In this particular paper (see reference below) the cognitive ability scores of 178,599 schoolchildren in England (average age about 11 years) were looked at in terms of twin or singleton status. There were no significant discrepancies between twins or singletons. Not only was there no difference in intelligence, which is the cause of most variation in scholastic achievement, but there were no differences in later scholastic attainments.

This is an interesting paper to look back upon when one expectantly savours the prospect of the special issue of Intelligence on the Flynn effect, due out in December. It certainly boosts the argument that the apparent secular rise in intelligence must be linked to better nutrition and health care and general living circumstances. The fact that we can now raise twins without them being behind singletons in terms of intelligence strongly suggests that we are boosting outcomes by making pregnancy much less costly for both mother and children, to the benefit of their intellects.

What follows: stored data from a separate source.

Lemma pythonpath_is_prepended_witness :
  exists c evs,
    launch (RT := Sample.node) Texts.with_pythonpath = (Normal c, evs)
    /\ child_env c !! "PYTHONPATH" = Some "/repo:/lib/py".
Proof.
  destruct (launch (RT := Sample.node) Texts.with_pythonpath) as [r evs] eqn:Hl.
  pose proof Hl as Hl'. vm_compute in Hl'. injection Hl' as <- <-.
  eexists _, _. split; [reflexivity|].
  apply (pythonpath_is_prepended (RT := Sample.node) Texts.with_pythonpath _ _ Hl).
  discriminate.
Defined.

Lemma selection_is_first_regular_file_witness :
  exists before after,
    tries (RT := Sample.node) (Some "/venv") = (before ++ "/venv/bin/python3" :: after)%list
    /\ "/venv/bin/python3" <> EmptyString
    /\ (exists st, fs Texts.venv_directory !! "/venv/bin/python3" = Some st
                   /\ st_type st = Regular)
    /\ Forall (fun c => forall st, fs Texts.venv_directory !! c = Some st ->
                                   st_type st <> Regular) before.
Proof.
  exact (selection_is_first_regular_file (RT := Sample.node) Texts.venv_directory
           "/venv/bin/python3" eq_refl eq_refl).
Defined.

Lemma non_object_config_is_ignored_witness :
  launch (RT := Texts.node) Texts.config_number
  = launch (RT := Texts.node) (Sample.world [] ∅ Sample.system_python).
Proof.
  exact (non_object_config_is_ignored (RT := Texts.node) Texts.config_number
           ["/usr/local/bin/node"; "/repo/runner/bin/run.js"] [] "5" (VNum (Some 5))
           eq_refl sample_args_without_flag eq_refl eq_refl eq_refl).
Defined.


Lemma later_arguments_are_ignored_witness :
  launch (RT := Sample.node) Texts.config_twice
  = launch (RT := Sample.node) (Sample.world ["--config"; "{}"] ∅ Sample.system_python).
Proof.
  exact (later_arguments_are_ignored (RT := Sample.node) Texts.config_twice
           ["/usr/local/bin/node"; "/repo/runner/bin/run.js"] ["--config"; "["] "{}"
           eq_refl sample_args_without_flag).
Defined.

Lemma debug_field_decides_by_truthiness_witness :
  exists c evs,
    launch (RT := Texts.node) Texts.config_debug_string = (Normal c, evs)
    /\ child_env c !! "SERVICE_REGISTRY_DEBUG" = Some "true".
Proof.
  destruct (launch (RT := Texts.node) Texts.config_debug_string) as [r evs] eqn:Hl.
  pose proof Hl as Hl'. vm_compute in Hl'. injection Hl' as <- <-.
  eexists _, _. split; [reflexivity|].
  exact (proj1
           (debug_field_decides_by_truthiness (RT := Texts.node) Texts.config_debug_string
              ["/usr/local/bin/node"; "/repo/runner/bin/run.js"] []
              Texts.json_debug_string [("debug", VStr "false")] (VStr "false") _ _
              eq_refl sample_args_without_flag eq_refl eq_refl eq_refl Hl)).
Defined.


Lemma child_settings_are_always_set_witness :
  exists c evs,
    launch (RT := Sample.node) Texts.with_pythonpath = (Normal c, evs)
    /\ is_Some (child_env c !! "SERVICE_REGISTRY_HOST")
    /\ is_Some (child_env c !! "SERVICE_REGISTRY_PORT")
    /\ (child_env c !! "SERVICE_REGISTRY_DEBUG" = Some "true"
        \/ child_env c !! "SERVICE_REGISTRY_DEBUG" = Some "false")
    /\ is_Some (child_env c !! "PYTHONPATH").
Proof.
  destruct (launch (RT := Sample.node) Texts.with_pythonpath) as [r evs] eqn:Hl.
  pose proof Hl as Hl'. vm_compute in Hl'. injection Hl' as <- <-.
  eexists _, _. split; [reflexivity|].
  exact (child_settings_are_always_set (RT := Sample.node) Texts.with_pythonpath _ _ Hl).
Defined.
(** Brings the facts about every phase of a run of [phases] from [s]
    into the context and splits on how far the run gets. *)
Ltac phases_cases s :=
  let s1 := fresh "s1" in
  let s2 := fresh "s2" in
  let s3 := fresh "s3" in
  pose proof (phases_run s) as (PT & PR); cbv zeta in PR;
  pose proof (writeInfo_run infoAD s)
    as (_ & _ & I1c & I1e & I1i & I1a & I1g & I1n & I1s & I1d & _);
  set (s1 := exec (writeInfo infoAD) s) in *;
  pose proof (listADUsers_run s1)
    as (_ & Ac & Ae & Ai & Ag & An & Ad & Areq & Ares & Aok);
  cbv zeta in Ares, Aok;
  pose proof (writeInfo_run infoGroup (exec listADUsers s1))
    as (_ & _ & I2c & I2e & I2i & I2a & I2g & I2n & I2s & I2d & _);
  set (s2 := exec (writeInfo infoGroup)
                  (exec listADUsers s1)) in *;
  pose proof (listGroupUsers_run s2)
    as (_ & Gc & Ge & Gi & Ga & Gn & Gd & Greq & Gres & Gok);
  cbv zeta in Gres, Gok;
  pose proof (writeInfo_run infoSync (exec listGroupUsers s2))
    as (_ & _ & I3c & I3e & I3i & I3a & I3g & I3n & I3s & I3d & _);
  set (s3 := exec (writeInfo infoSync)
                  (exec listGroupUsers s2)) in *;
  pose proof (synchronizeGroup_run s3)
    as (_ & Sc & Se & Si & Sa & Sg & Ss & Sd & cs & Sn & Sp & Sok);
  clearbody s3; clearbody s2; clearbody s1;
  destruct (outcome listADUsers s1) as [[]|pA] eqn:OA;
    [destruct (outcome listGroupUsers s2) as [[]|pG] eqn:OG|];
    destruct PR as (PO & PX & PV);
    rewrite ?PV, ?PX, ?PO;
    rewrite ?entered_app, ?searches_app, ?dialed_app, ?provisioned_app;
    rewrite ?I1n, ?I1s, ?I1d, ?I2n, ?I2s, ?I2d, ?I3n, ?I3s, ?I3d, ?An, ?Gn, ?Ss;
    rewrite ?app_nil_l, ?app_nil_r.

Section Phases.

Context {Server Conn : Type} `{!LdapClient Server Conn} `{!GoLib}.

Implicit Types (s : State Server Conn) (evs : list (Event Conn)).
Implicit Types (A G : list string) (x name : string).

Lemma firstValues_nonempty (es : list Entry) :
  es ≠ [] → (firstValues es).2 = true → (firstValues es).1 ≠ [].
Proof.
  destruct es as [|e es]; [done|]. simpl. intros _.
  destruct (Attributes e !! 0) as [a|]; [|done].
  by destruct (Values a !! 0).
Qed.

Lemma omap_added (cs : list string) :
  omap (fun f => match f with FaddUserToGroup n => Some n | _ => None end)
       (FaddUserToGroup <$> cs) = cs.
Proof. induction cs as [|c cs IH]; csimpl; by rewrite ?IH. Qed.
(** * Frame width analysis of ANSI art: a model of [server/scripts/analyze-frames.py]

    The script reads text files, removes the SGR escape sequences
    [ESC '[' (digit | ';')* 'm'] from every line, prints the raw and the
    visible length of each line, and reports whether all non-empty lines
    have the same visible width.

    The model follows the script function by function.  Python strings are
    lists of code points, Python integers are [Z], [print] appends to an
    explicit standard output, and exceptions are values of a sum type. *)

From Equations Require Import Equations.
From Stdlib Require Import String Ascii DecimalString.
From Stdlib Require Import List NArith ZArith Lia Bool Permutation.
Import ListNotations.

(** ** Python strings *)

Module Py.

(** A character is a Unicode code point; a [str] is a sequence of them. *)
Abbreviation char := N (only parsing).
Abbreviation str := (list N) (only parsing).

(** An ASCII literal as a [str]. *)
Definition u (s : string) : str := map N_of_ascii (list_ascii_of_string s).

Definition ESC : char := 27%N.
Definition LF : char := 10%N.
Definition CR : char := 13%N.

(** [len(x)] *)
Definition len {A} (x : list A) : Z := Z.of_nat (length x).

(** [c in chars] *)
Definition contains (chars : str) (c : char) : bool := existsb (N.eqb c) chars.

(** [s.rstrip(chars)]: the characters of [chars] are dropped from the end
    of [s] for as long as the last one is in [chars]. *)
Fixpoint drop_while (p : char -> bool) (s : str) : str :=
  match s with
  | [] => []
  | c :: s' => if p c then drop_while p s' else s
  end.

Definition rstrip (chars : str) (s : str) : str :=
  rev (drop_while (contains chars) (rev s)).

(** [s[:n]] for a non-negative [n] *)
Definition prefix (n : nat) (s : str) : str := firstn n s.

(** Truth value of a sequence: [if xs:] *)
Definition truthy {A} (xs : list A) : bool :=
  match xs with [] => false | _ :: _ => true end.

(** [enumerate(xs, start)] *)
Fixpoint enumerate {A} (xs : list A) (start : Z) : list (Z * A) :=
  match xs with
  | [] => []
  | x :: xs' => (start, x) :: enumerate xs' (start + 1)
  end.

(** [str(z)] and the format specification [{z:<width>d}]: decimal digits,
    right-aligned in a field that is at least [width] wide. *)
Definition str_of_int (z : Z) : str := u (NilZero.string_of_int (Z.to_int z)).

Definition format_d (width : nat) (z : Z) : str :=
  let digits := str_of_int z in
  repeat 32%N (width - length digits) ++ digits.

(** Exceptions carry the text that [str(e)] gives. *)
Record Exception := { message : str }.

Definition ValueError_empty : Exception :=
  {| message := u "min() arg is an empty sequence" |}.

Definition ValueError_empty_max : Exception :=
  {| message := u "max() arg is an empty sequence" |}.

(** [min(xs)] and [max(xs)] raise [ValueError] on an empty list. *)
Definition min (xs : list Z) : Exception + Z :=
  match xs with
  | [] => inl ValueError_empty
  | x :: xs' => inr (fold_left Z.min xs' x)
  end.

Definition max (xs : list Z) : Exception + Z :=
  match xs with
  | [] => inl ValueError_empty_max
  | x :: xs' => inr (fold_left Z.max xs' x)
  end.

(** Text-mode reading with the default [newline=None]: ["\r\n"] and a lone
    ["\r"] reach the program as ["\n"]. *)
Fixpoint universal_newlines (s : str) : str :=
  match s with
  | [] => []
  | c :: s' =>
      if (c =? CR)%N then
        match s' with
        | c' :: s'' =>
            if (c' =? LF)%N then LF :: universal_newlines s''
            else LF :: universal_newlines s'
        | [] => [LF]
        end
      else c :: universal_newlines s'
  end.

(** The lines of a text, each with its terminating ["\n"] (the last line
    has none when the text does not end in one). *)
Fixpoint split_lines (s : str) : list str :=
  match s with
  | [] => []
  | c :: s' =>
      if (c =? LF)%N then [c] :: split_lines s'
      else match split_lines s' with
           | [] => [[c]]
           | l :: ls => (c :: l) :: ls
           end
  end.

(** [f.readlines()] on the decoded content of a file *)
Definition readlines (content : str) : list str :=
  split_lines (universal_newlines content).

End Py.
Import Py.
(** X16. After any sequence of submissions and clicks, the container shows the
    stored tasks and nothing else: one element per task of the listing, in the
    order of the listing, each with the title, description, due date and status
    that its task has at that moment. *)
Theorem container_shows_the_store a :
  app_reachable a →
  row_task <$> container a = TaskService.listarTarefas (store a)
  ∧ ∀ k r, container a !! k = Some r →
      ∃ t, heap (store a) !! row_task r = Some t
        ∧ row_title r = Task.title t
        ∧ row_description r = Task.description t
        ∧ row_dueDate r = Task.dueDate t
        ∧ row_status r = Task.status t.
Proof.
  intros Ha. split.
  - destruct (app_reachable_rendered a Ha) as [Hs ->].
    by apply renderListTask_tasks, reachable_wf.
  - intros k r Hk.
    destruct (app_reachable_row a k r Ha Hk) as (_ & t & Ht & Hr).
    exists t. rewrite Hr. by simpl.
Qed.

Lemma container_shows_the_store_witness :
  app_reachable (dispatch (ClickComplete 1) two_rows)
  ∧ row_task <$> container (dispatch (ClickComplete 1) two_rows) = [0; 1]%nat.
Proof.
  assert (app_reachable (dispatch (ClickComplete 1) two_rows)) as Ha
    by (apply app_reachable_dispatch; [exact I|apply app_reachable_two_rows]).
  split; [exact Ha|].
  rewrite (proj1 (container_shows_the_store _ Ha)). reflexivity.
Defined.




















End listeners.
Lemma preserves_call_main_when (args : descriptor) (k : kwds) :
  websource_allowed (kw_websource k) = false \/
    (forall G, preserves I (from_remote_sources G (websource_url (kw_websource k)))) ->
  preserves I (call_main args k).
Proof.
  intros Hweb. unfold call_main.
  assert (forall KEY q GStem GroupName, preserves I (call_p_group KEY q GStem GroupName k))
    by (intros; apply preserves_call_p_group_when; exact Hweb).
  assert (forall KEY q Hfinal pr GStem GroupName,
             preserves I (call_non_p_group KEY q Hfinal pr GStem GroupName k)).
  { intros KEY q Hfinal pr GStem GroupName. unfold call_non_p_group.
    pose proof (preserves_assemble I HI).
    assert (preserves I (get_non_p_group_from_db GStem pr (kw_from_scratch k) (kw_websource k)))
      by (apply preserves_non_p_resolver_when; exact Hweb).
    preserve. }
  preserve.
Qed.

(** [I] does not look at the options. *)
Hypothesis HIo : forall s o, I s -> I (set_options o s).

Lemma preserves_call_when (args : descriptor) (k : kwds) :
  websource_allowed (kw_websource k) = false \/
    (forall G, preserves I (from_remote_sources G (websource_url (kw_websource k)))) ->
  preserves I (call args k).
Proof.
  intros Hweb. unfold call.
  pose proof (preserves_call_main_when args k Hweb).
  assert (preserves I (apply_options (kw_options k))).
  { unfold apply_options. destruct (kw_options k); [preserve|..];
      intros s0 Hs0; apply HIo, Hs0. }
  preserve.
Qed.

End QuietResolution.

Section NoDownload.
Context {backend : GroupBackend} {engine : RingEngine}.

(** X13: For a group of prime power order, [websource=False] closes the remote
    tier: the call makes no download, however it ends. *)
Theorem websource_False_never_fetches (args : descriptor) (k : kwds) (s : state)
    (q : Z) (Hfinal : Group) :
  check_arguments args (kw_minimal_generators k) (kw_GroupId k) = Ok (q, Hfinal) ->
  is_prime_power q = true ->
  kw_websource k = WsFalse ->
  fetches (log (call args k s).1) = fetches (log s).
Proof.
  intros Hcheck Hpp Hws.
  assert (preserves (same_fetches (fetches (log s))) (call_main args k)) as Hmain.
  { pose proof (stable_same_fetches (fetches (log s))) as HI.
    unfold call_main. rewrite Hcheck.
    apply preserves_lift_bind. intros [q' Hfinal'] [= <- <-].
    apply preserves_bind; [preserve|]. intros KEY.
    apply preserves_bind; [preserve|]. intros args'.
    unfold required_prime. rewrite Hpp.
    apply preserves_lift_bind. intros pr [= <-].
    apply preserves_bind; [preserve|]. intros GStem.
    apply preserves_call_p_group_when; [exact HI|]. left. rewrite Hws. reflexivity. }
  unfold call. destruct (kw_root k); [reflexivity|].
  run.
  destruct (apply_options (kw_options k) s) as [s1 [[]|e]] eqn:Eopts.
  - assert (log s1 = log s) as Hlog
      by (rewrite <- (apply_options_log (kw_options k) s), Eopts; reflexivity).
    destruct (kw_from_scratch k).
    + unfold set_option. run.
      apply Hmain. unfold same_fetches. state_simpl. rewrite Hlog. reflexivity.
    + apply Hmain. unfold same_fetches. rewrite Hlog. reflexivity.
  - cbn. rewrite <- (apply_options_log (kw_options k) s), Eopts. reflexivity.
Qed.

End NoDownload.

Lemma websource_False_never_fetches_witness :
  let s := toy_state [] false in
  fetches (log (@call toy_backend toy_engine (ExplicitGroup (cyclic 128))
                  (toy_kwds_subgroup 8) s).1)
  = fetches (log s).
Proof.
  intros s.
  apply (@websource_False_never_fetches toy_backend toy_engine
           (ExplicitGroup (cyclic 128)) (toy_kwds_subgroup 8) s 128 (cyclic 128)).
  - reflexivity.
  - reflexivity.
  - reflexivity.
Defined.

(** ** The configuration of the factory *)

Section Configuration.
Context {backend : GroupBackend} {engine : RingEngine}.
Variable I : state -> Prop.
Hypothesis HI : stable I.

(** [I] does not look at the log or at the options. *)
Hypothesis HIlog : forall s e, I s -> I (add_log e s).
Hypothesis HIo : forall s o, I s -> I (set_options o s).

Lemma preserves_emit_any (e : event) : preserves I (emit e).
Proof. intros s Hs. apply HIlog, Hs. Qed.

Lemma preserves_remote_loop (GStem root : string) (urls : list string) (OUT : option Ring) :
  preserves I (remote_loop GStem root urls OUT).
Proof.
  revert OUT. induction urls as [|URL urls IH]; intros OUT; cbn [remote_loop]; [preserve|].
  repeat first [ apply preserves_emit_any | apply IH | preserve_step ].
Qed.

Lemma preserves_from_remote_sources_any (GStem : string) (websource : option string) :
  preserves I (from_remote_sources GStem websource).
Proof.
  unfold from_remote_sources. pose proof preserves_remote_loop.
  repeat first [ apply preserves_emit_any | preserve_step ].
Qed.

Lemma preserves_call_any (args : descriptor) (k : kwds) : preserves I (call args k).
Proof.
  apply (preserves_call_when I HI HIo). right. intros G.
  apply preserves_from_remote_sources_any.
Qed.

End Configuration.

Section ConfigurationOfCall.
Context {backend : GroupBackend} {engine : RingEngine}.

(** X14: [__call__] reads the workspace, the local sources, the remote sources
    and the flag [_create_local_sources], and never sets them: they are the
    same after the call, whether it returns a ring or raises. *)
Theorem call_keeps_configuration (args : descriptor) (k : kwds) (s : state) :
  let s' := (call args k s).1 in
  workspace s' = workspace s /\ local_sources s' = local_sources s /\
  remote_sources s' = remote_sources s /\
  create_local_sources s' = create_local_sources s.
Proof.
  cbv zeta.
  apply (preserves_call_any
           (fun s' => workspace s' = workspace s /\ local_sources s' = local_sources s /\
                      remote_sources s' = remote_sources s /\
                      create_local_sources s' = create_local_sources s)).
  - split; intros; assumption.
  - intros; assumption.
  - intros; assumption.
  - repeat split.
Qed.

End ConfigurationOfCall.

(** ** Workspace, local sources and remote sources *)

Section FolderFacts.
Context `{FolderEnv}.

(** X15: [set_workspace] does not take over a path that exists and is a file, or
    a folder that cannot be written: it raises [OSError] and changes
    nothing. *)
Theorem set_workspace_refuses_unusable_path (p : string) (s : state) :
  os_exists p (world s) = true ->
  os_isdir p (world s) = false \/ os_access_W p (world s) = false ->
  exists msg, set_workspace (WorkspacePath p) s = (s, Raise (OSError msg)).
Proof.
  intros Hex Hbad. unfold set_workspace. run. rewrite Hex.
  destruct (os_isdir p (world s)) eqn:Edir; cbn [negb].
  - destruct Hbad as [Hbad|Hbad]; [discriminate|]. rewrite Hbad. cbn [negb]. eauto.
  - eauto.
Qed.

(** X16: After a successful [set_workspace(p)], [get_workspace()] is [p]; when
    the path existed before, it is a writeable folder and nothing else has
    changed. *)
Theorem set_then_get_workspace (p : string) (s s' : state) :
  set_workspace (WorkspacePath p) s = (s', Ok tt) ->
  get_workspace s' = (s', Ok p) /\
  (os_exists p (world s) = true ->
   os_isdir p (world s) = true /\ os_access_W p (world s) = true /\
   s' = set_workspace_attr p s).
Proof.
  unfold set_workspace, get_workspace. run.
  destruct (os_exists p (world s)) eqn:Eex.
  - destruct (os_isdir p (world s)) eqn:Edir; cbn [negb]; [|discriminate].
    destruct (os_access_W p (world s)) eqn:Ew; cbn [negb]; [|discriminate].
    intros [= <-]. split; [reflexivity|]. intros _. repeat split.
  - unfold outside. destruct (os_makedirs p (world s)) as [w [[]|e]]; [|discriminate].
    intros [= <-]. split; [reflexivity | discriminate].
Qed.

Lemma set_local_sources_no_folder (p : string) (s : state) :
  p <> "" ->
  os_exists (os_realpath p (world s)) (world s) = true ->
  os_isdir (os_realpath p (world s)) (world s) = false ->
  set_local_sources (FolderStr p) s
  = (set_create_local_sources true s,
     Raise (OSError ("'" +:+ os_realpath p (world s) +:+ "' is no folder"))).
Proof.
  intros Hp Hex Hdir. unfold set_local_sources.
  destruct p as [|c p]; [contradiction|].
  run. cbn [world set_create_local_sources]. rewrite Hex. run.
  cbn [world set_create_local_sources]. rewrite Hdir. reflexivity.
Qed.

(** X17: [set_local_sources] switches the flag [_create_local_sources] on before
    it looks at the folder.  When the path exists and is no folder, it
    raises [OSError] with the flag left on, while [COHO.local_sources] still
    names the old folder. *)
Theorem set_local_sources_no_folder_leaves_flag_on (p : string) (s : state) :
  p <> "" ->
  let folder := os_realpath p (world s) in
  os_exists folder (world s) = true ->
  os_isdir folder (world s) = false ->
  exists s',
    set_local_sources (FolderStr p) s
    = (s', Raise (OSError ("'" +:+ folder +:+ "' is no folder"))) /\
    create_local_sources s' = true /\ local_sources s' = local_sources s /\
    world s' = world s /\ log s' = log s.
Proof.
  intros Hp folder Hex Hdir. subst folder.
  rewrite (set_local_sources_no_folder p s Hp Hex Hdir).
  eexists. split; [reflexivity|]. repeat split.
Qed.

(** X18: A folder that exists but cannot be written becomes the local sources
    in read-only mode: a warning is logged and the flag ends up off. *)
Theorem set_local_sources_read_only_folder (p : string) (s : state) :
  p <> "" ->
  let folder := os_realpath p (world s) in
  os_exists folder (world s) = true ->
  os_isdir folder (world s) = true ->
  os_access_W folder (world s) = false ->
  exists s', set_local_sources (FolderStr p) s = (s', Ok tt) /\
    create_local_sources s' = false /\ local_sources s' = Some folder /\
    world s' = world s /\
    log s' = log s ++ [LogMsg "warning" ("WARNING: '" +:+ folder +:+ "' is not writeable")].
Proof.
  intros Hp folder Hex Hdir Hw. subst folder. unfold set_local_sources.
  destruct p as [|c p]; [contradiction|].
  run. cbn [world set_create_local_sources]. rewrite Hex. run.
  cbn [world set_create_local_sources]. rewrite Hdir. run.
  cbn [world set_create_local_sources]. rewrite Hw.
  cbn [negb]. unfold logger, emit. run.
  eexists. split; [reflexivity|]. repeat split.
Qed.

(** X19: [from_local_sources] switches to the local sources before its [try]
    block.  When the folder of the local sources turns out to be no folder,
    the call raises [OSError] and the flag [_create_local_sources], which
    was off, stays on. *)
Theorem from_local_sources_failure_leaves_flag_on (args : descriptor) (k : kwds)
    (p : string) (s : state) :
  create_local_sources s = false ->
  local_sources s = Some p ->
  p <> "" ->
  let folder := os_realpath p (world s) in
  os_exists folder (world s) = true ->
  os_isdir folder (world s) = false ->
  from_local_sources args k s
  = (set_create_local_sources true s, Raise (OSError ("'" +:+ folder +:+ "' is no folder"))).
Proof.
  intros Hflag Hls Hp folder Hex Hdir. unfold from_local_sources.
  unfold mbind at 1. unfold SM_bind, gets. rewrite Hflag. cbn [negb].
  unfold mbind at 1. unfold SM_bind.
  unfold mbind at 1. unfold SM_bind, get_local_sources, gets. rewrite Hls.
  rewrite (set_local_sources_no_folder p s Hp Hex Hdir). reflexivity.
Qed.

End FolderFacts.

Lemma set_workspace_refuses_unusable_path_witness :
  let s := toy_state ["/ws/H8gp3.sobj"] false in
  exists msg, @set_workspace toy_backend toy_engine toy_folders
                (WorkspacePath "/ws/H8gp3.sobj") s = (s, Raise (OSError msg)).
Proof.
  intros s.
  apply (@set_workspace_refuses_unusable_path toy_backend toy_engine toy_folders
           "/ws/H8gp3.sobj" s).
  - reflexivity.
  - left. reflexivity.
Defined.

There is no longer a cognitive cost to being a twin. We have assured twins a well-nourished start in life.  They may never get to read out their essays to their class mates. But they can stand in line with other children, and do their very best to get chosen for the life tasks ahead.

 

References

Is there still a cognitive cost of being a twin in the UK? Calvin, Fernandes, Smith, Visscher and Deary Intelligence 37 (2009) 243–248

2 comments:

  1. Hold hard, there's an inconsistency there. I take the original result "This savage difference was maintained despite controlling for social class", add it to the correlation of social class with income available for food for the pregnant woman (and probably with care in nutrition too) and conclude that the problem can't be nutrition. Then you say it is. Which?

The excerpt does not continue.